Fresh Dirty Talk




Wynter Gordon "Dirty Talk" from Nicole Olson on Vimeo.

Coming Together

“Balls deep.” “Doing the Nasty.” “Poo-tang.” “Tap That Ass.” “Pound the Punanni Pavement.” “Copious Amounts of Booty Sex.” “Shaboink.”

These are just seven of 167 results for “sex or sexual intercourse” in the Online Slang Dictionary. Don’t get me wrong — I enjoy talking about sex as much as any college student. But frankly, the way we discuss it is pretty unfair, not to mention really gross.

Our generation makes the frequent mistake of equating “sex” with “penis entering vagina,” despite the fact that there is a whole spectrum of activities that don’t fit this mold.

Between our uncreative attitudes about sex and the derogatory vocabulary surrounding it, we’re leaving out thousands of perfectly credible and enjoyable acts.

Take the phrase “getting it in,” with the “it” being the penis and the target being the female. Isn’t “getting it in” also what you do when you make a cup in beer pong?

Isn’t it what you do when you score a hoop in basketball? Are we really equating the physical connection of two individuals via their genitalia to something as trivial as scoring a point?
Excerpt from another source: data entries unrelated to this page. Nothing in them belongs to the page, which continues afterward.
(** X11. Once /addchat has run for a chat, a text reply from that chat is
    no longer turned away as coming from an unregistered chat, whatever the
    store held before. *)
Theorem registered_chat_passes_the_check
  (admin bot now : Z) (chat_title : option str) (chat_type : string)
  (upd : update) (db : database) :
  let db' := snd (add_chat_command admin no_fault now admin (upd_chat_id upd)
                    chat_title chat_type db) in
  fst (handle_message bot upd db') <> ChatNotRegistered.
Proof.
  intros db'.
  assert (Hreg : registered (upd_chat_id upd) db' = true).
  { subst db'. rewrite add_chat_command_healthy.
    destruct (registered (upd_chat_id upd) db) eqn:E; cbn [snd]; [exact E|].
    unfold registered. cbn [chats set_chats]. rewrite existsb_app. cbn.
    rewrite Z.eqb_refl. now rewrite orb_true_r. }
  apply registered_filter in Hreg. unfold handle_message.
  repeat match goal with
         | |- context [match ?x with _ => _ end] =>
             destruct x eqn:?; cbn [fst]; try discriminate
         end.
  contradiction.
Qed.

(** * Who can change what *)

(** X12. An update of someone who is not the administrator and that does
    not answer a message of the bot changes nothing: neither the store nor
    the conversation, whatever the text, the file or the command. *)
Theorem non_admin_changes_nothing
  (admin bot : Z) (ev : event) (w : world) :
  event_sender ev <> admin ->
  event_replies_to_bot bot ev = false ->
  bot_step admin bot ev w = w.
Proof.
  intros Hsender Hreply. destruct w as [s db].
  apply Z.eqb_neq in Hsender.
  destruct ev as [gw now upd | now upd | f now user chat t ty];
    cbn [event_sender event_replies_to_bot] in *; cbn [bot_step w_db w_session].
  - assert (Hm : handle_message bot upd db = (ToMenuFlow, db)).
    { unfold handle_message. unfold replies_to_bot in Hreply.
      destruct (upd_reply_to upd); [now rewrite Hreply | reflexivity]. }
    rewrite Hm. unfold handle_menu_message. now rewrite Hsender.
  - unfold handle_media_message, attach_task_media.
    unfold replies_to_bot in Hreply.
    destruct (media_of_update upd) as [[fid ftype]|]; [|reflexivity].
    destruct (upd_reply_to upd); [rewrite Hreply|]; now rewrite Hsender.
  - unfold add_chat_command. now rewrite Hsender.
Qed.

Lemma non_admin_changes_nothing_witness :
  bot_step 1 99 (Scenario.says 2 Lit.confirm_button)
    (bot_run 1 99 (Scenario.register_chat :: firstn 5 Scenario.send_task)
       initial_world)
  = bot_run 1 99 (Scenario.register_chat :: firstn 5 Scenario.send_task)
      initial_world.
Proof.
  apply (non_admin_changes_nothing 1 99 (Scenario.says 2 Lit.confirm_button));
    [discriminate | reflexivity].
Defined.

(** * Announcement and extraction *)

Lemma startswith_app (p s : str) : PyStr.startswith p (p ++ s) = true.
Proof.
  induction p as [|a p IH]; cbn; [reflexivity|]. now rewrite N.eqb_refl.
Qed.

Lemma skipn_length_app {A} (p s : list A) : skipn (List.length p) (p ++ s) = s.
Proof. induction p; cbn; auto. Qed.

Lemma strip_leading_blank (s : str) :
  PyStr.strip (PyStr.lit " " ++ s) = PyStr.strip s.
Proof. reflexivity. Qed.

Lemma announcement_parts (task_text : str) :
  PyStr.startswith Lit.new_task_marker (announcement_of task_text) = true
  /\ PyStr.split1 Lit.new_task_marker (announcement_of task_text)
     = [[]; PyStr.lit " " ++ task_text].
Proof.
  unfold announcement_of.
  pose proof (startswith_app Lit.new_task_marker (PyStr.lit " " ++ task_text))
    as Hs.
  pose proof (split1_at_start _ _ Hs) as Hsp.
  rewrite skipn_length_app in Hsp. now split.
Qed.

(** X13. From the announcement [send_task_to_chat] sends for a task, the
    extraction of the media path gives back the text of the task, trimmed;
    the split of the text path gives, as its second part, a blank and the
    text, which that path then trims. *)
Theorem announcement_round_trip (task_text : str) :
  extract_task_text (announcement_of task_text) = Some (PyStr.strip task_text)
  /\ nth 1 (PyStr.split1 Lit.new_task_marker (announcement_of task_text)) []
     = PyStr.lit " " ++ task_text.
Proof.
  destruct (announcement_parts task_text) as [Hs Hsp].
  split; [|now rewrite Hsp].
  unfold extract_task_text, PyStr.contains.
  unfold announcement_of in *.
  rewrite (partition_aux_at_start _ [] _ Hs), Hsp.
  now rewrite strip_leading_blank.
Qed.

(** X14. A text reply to the announcement of a task is accepted whenever
    the chat is registered and has an open row of an active task whose
    stored text, trimmed, equals the trimmed text of the announcement; the
    task that is marked has that same trimmed text. *)
Theorem text_reply_to_open_task_is_accepted
  (bot : Z) (upd : update) (re : replied_message) (db : database)
  (task_text : str) (x : task_row) (r : task_recipient_row) :
  upd_reply_to upd = Some re ->
  re_from_user re = bot ->
  re_text re = Some (announcement_of task_text) ->
  registered (upd_chat_id upd) db = true ->
  In (x, r) (open_rows_for_chat (upd_chat_id upd) db) ->
  PyStr.strip (t_text x) = PyStr.strip task_text ->
  exists y r',
    In (y, r') (open_rows_for_chat (upd_chat_id upd) db)
    /\ PyStr.strip (t_text y) = PyStr.strip task_text
    /\ handle_message bot upd db
       = (ReplyAccepted (t_id y),
          complete_and_recount (t_id y) (upd_chat_id upd) db).
Proof.
  intros Hre Hbot Htext Hreg Hin Hstrip.
  destruct (announcement_parts task_text) as [Hs Hsp].
  unfold handle_message. rewrite Hre, Hbot, Z.eqb_refl, Htext.
  rewrite (startswith_marker_nonempty _ Hs), Hs. cbn [negb]. rewrite Hsp.
  apply registered_filter in Hreg.
  destruct (filter _ (chats db)) as [|c cs]; [now destruct Hreg|].
  rewrite strip_leading_blank.
  destruct (matching_task (PyStr.strip task_text)
              (active_tasks_for_chat (upd_chat_id upd) db))
    as [[y r']|] eqn:Hm.
  - exists y, r'. pose proof Hm as Hm'. unfold matching_task in Hm'.
    apply find_some in Hm'. destruct Hm' as [Hy Heq].
    apply In_sort_by in Hy. apply str_eqb_eq in Heq.
    split; [exact Hy|]. split; [exact Heq | reflexivity].
  - exfalso.
    apply (proj2 (matching_task_exact task_text _) Hm (x, r));
      [now apply In_sort_by | exact Hstrip].
Qed.

Lemma text_reply_to_open_task_witness :
  exists y r',
    In (y, r') (open_rows_for_chat 7 Sample.trailing_blank)
    /\ PyStr.strip (t_text y) = PyStr.strip (PyStr.lit "Buy milk ")
    /\ handle_message Sample.bot
         (Sample.text_reply 7 (announcement_of (PyStr.lit "Buy milk ")))
         Sample.trailing_blank
       = (ReplyAccepted (t_id y),
          complete_and_recount (t_id y) 7 Sample.trailing_blank).
Proof.
  apply (text_reply_to_open_task_is_accepted Sample.bot
           (Sample.text_reply 7 (announcement_of (PyStr.lit "Buy milk ")))
           {| re_from_user := Sample.bot;
              re_text := Some (announcement_of (PyStr.lit "Buy milk "));
              re_caption := None |}
           Sample.trailing_blank (PyStr.lit "Buy milk ")
           (Sample.task 1 (PyStr.lit "Buy milk ") "active" 10)
           (Sample.recipient 1 7 "pending"));
    try reflexivity.
  now left.
Defined.

(** * Groups of chats *)




(** * Selections *)

Lemma existsb_str_In (t : str) (l : list str) :
  existsb (PyStr.eqb t) l = true <-> In t l.
Proof.
  rewrite existsb_exists. split.
  - intros [x [Hx E]]. apply str_eqb_eq in E. now subst.
  - intros H. exists t. split; [exact H | apply str_eqb_refl].
Qed.

Lemma toggle_title_In (t : str) (selected : list str) (x : str) :
  In x (toggle_title t selected)
  <-> if PyStr.eqb t x then ~ In t selected else In x selected.
Proof.
  unfold toggle_title.
  destruct (existsb (PyStr.eqb t) selected) eqn:E.
  - apply existsb_str_In in E. rewrite filter_In.
    destruct (PyStr.eqb t x) eqn:Ex; cbn [negb].
    + split; [intros [_ H]; discriminate | intros H; contradiction].
    + tauto.
  - assert (Hn : ~ In t selected).
    { intros H. apply existsb_str_In in H. congruence. }
    rewrite in_app_iff. cbn [In].
    destruct (PyStr.eqb t x) eqn:Ex.
    + apply str_eqb_eq in Ex. subst x. tauto.
    + split; [intros [H|[H|[]]]; [exact H|] | tauto].
      subst x. rewrite str_eqb_refl in Ex. discriminate.
Qed.

Lemma toggle_title_NoDup (t : str) (selected : list str) :
  NoDup selected -> NoDup (toggle_title t selected).
Proof.
  intros H. unfold toggle_title.
  destruct (existsb (PyStr.eqb t) selected) eqn:E.
  - now apply NoDup_filter.
  - apply NoDup_app; [exact H | repeat constructor; intros [] |].
    intros x Hx [Ht|[]]. subst x. apply existsb_str_In in Hx. congruence.
Qed.

(** X16. A button of the recipient keyboard, "unchecked title" or "checked
    title" (any but Confirm), toggles that title in the selection: the
    title is selected afterwards exactly when it was not before, every
    other title keeps its place in or out of the selection, no title is
    held twice, and neither the store nor the task being written changes
    and nothing is sent. *)
Theorem recipient_button_toggles
  (gw : gateway) (now user : Z) (box t : str) (ud : user_data)
  (db : database) :
  box = Menu.unchecked_prefix \/ box = Menu.checked_prefix ->
  PyStr.eqb (box ++ t) Lit.confirm_button = false ->
  let res := handle_recipient_selection gw now user (box ++ t) ud db in
  let selected := ud_selected_titles (sr_user_data res) in
  sr_db res = db /\ sr_attempted res = []
  /\ ud_task_text (sr_user_data res) = ud_task_text ud
  /\ ud_media_files (sr_user_data res) = ud_media_files ud
  /\ (forall x, In x selected
                <-> if PyStr.eqb t x then ~ In t (ud_selected_titles ud)
                    else In x (ud_selected_titles ud))
  /\ (NoDup (ud_selected_titles ud) -> NoDup selected).
Proof.
  intros Hbox Hconfirm. cbv zeta. unfold handle_recipient_selection.
  rewrite Hconfirm.
  assert (Hback : PyStr.eqb (box ++ t) Lit.back_button = false).
  { destruct (PyStr.eqb (box ++ t) Lit.back_button) eqn:E; [|reflexivity].
    apply str_eqb_eq in E. destruct Hbox; subst box; discriminate. }
  rewrite Hback. cbn [negb].
  assert (Hskip : (if PyStr.startswith Lit.unchecked_box (box ++ t)
                      || PyStr.startswith Lit.checked_box (box ++ t)
                   then skipn 2 (box ++ t) else box ++ t) = t).
  { destruct Hbox; subst box; reflexivity. }
  rewrite Hskip. cbn [sr_db sr_attempted sr_user_data ud_task_text
                        ud_media_files ud_selected_titles].
  repeat split; try reflexivity;
    first [apply toggle_title_In | apply toggle_title_NoDup].
Qed.

Lemma recipient_button_toggles_witness :
  ud_selected_titles
    (sr_user_data
       (handle_recipient_selection Scenario.gateway_up 0 1
          (Menu.checked_prefix ++ PyStr.lit "A") Scenario.second_selection
          Sample.one_left)) = [].
Proof.
  pose proof (recipient_button_toggles Scenario.gateway_up 0 1
                Menu.checked_prefix (PyStr.lit "A") Scenario.second_selection
                Sample.one_left (or_intror eq_refl) eq_refl) as H.
  cbv zeta in H. destruct H as [_ [_ [_ [_ [H _]]]]].
  destruct (ud_selected_titles _) as [|x l]; [reflexivity|].
  exfalso. pose proof (proj1 (H x) (or_introl eq_refl)) as Hx.
  destruct (PyStr.eqb (PyStr.lit "A") x) eqn:E.
  - apply Hx. now left.
  - destruct Hx as [Hx|[]]. subst x. discriminate.
Defined.

Lemma existsb_Z_In (x : Z) (l : list Z) : existsb (Z.eqb x) l = true <-> In x l.
Proof.
  rewrite existsb_exists. split.
  - intros [y [Hy E]]. apply Z.eqb_eq in E. now subst.
  - intros H. exists x. split; [exact H | apply Z.eqb_refl].
Qed.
The concept of “scoring” puts the man in the more powerful position because he both perpetuates the action and reaps the benefits of its success.

Terms like “getting some,” “getting ass,” “hitting it” and “taking virginity” enforce the same idea, turning the heterosexual female into a passive semen receptacle.

As a female who frequently finds herself on top during intercourse, I strongly object.

This attitude as phallocentrism. That’s the notion that penile penetration is at the center of our conceptualization of sexual intercourse.

So does this mean that sex with neither penis nor penetration (for instance two women stimulating one another orally) isn’t really sex? I think not.

It’s 2012, and it’s time for us to recognize that “sex” does not always mean a straight man driving his probably-not-that-powerful member into some eager, penis-loving female.

So let’s expand our vocabulary. Here’s my self-defined starter list of more tasteful, more tolerant sex words that are less vulgar and a lot more fun to say.

Getting it on – A phrase describing the initiation of a sexual act between one or more persons [my roommate and her girlfriend were getting it on all night.)

Making Love – A phrase that’s been around a long time. It should be revived and used to describe a monogamous sexual act in which the partners share an emotional connection, accompanied by fond words and post-sex cuddles.

Coming Together – A lovely phrase with a double meaning. You both achieve orgasm simultaneously and you develop a shared harmony. It expresses a sexual bond between the two of you. Partners consider each other’s sexual needs and preferences. Through exploration you learn and give what he/she wants.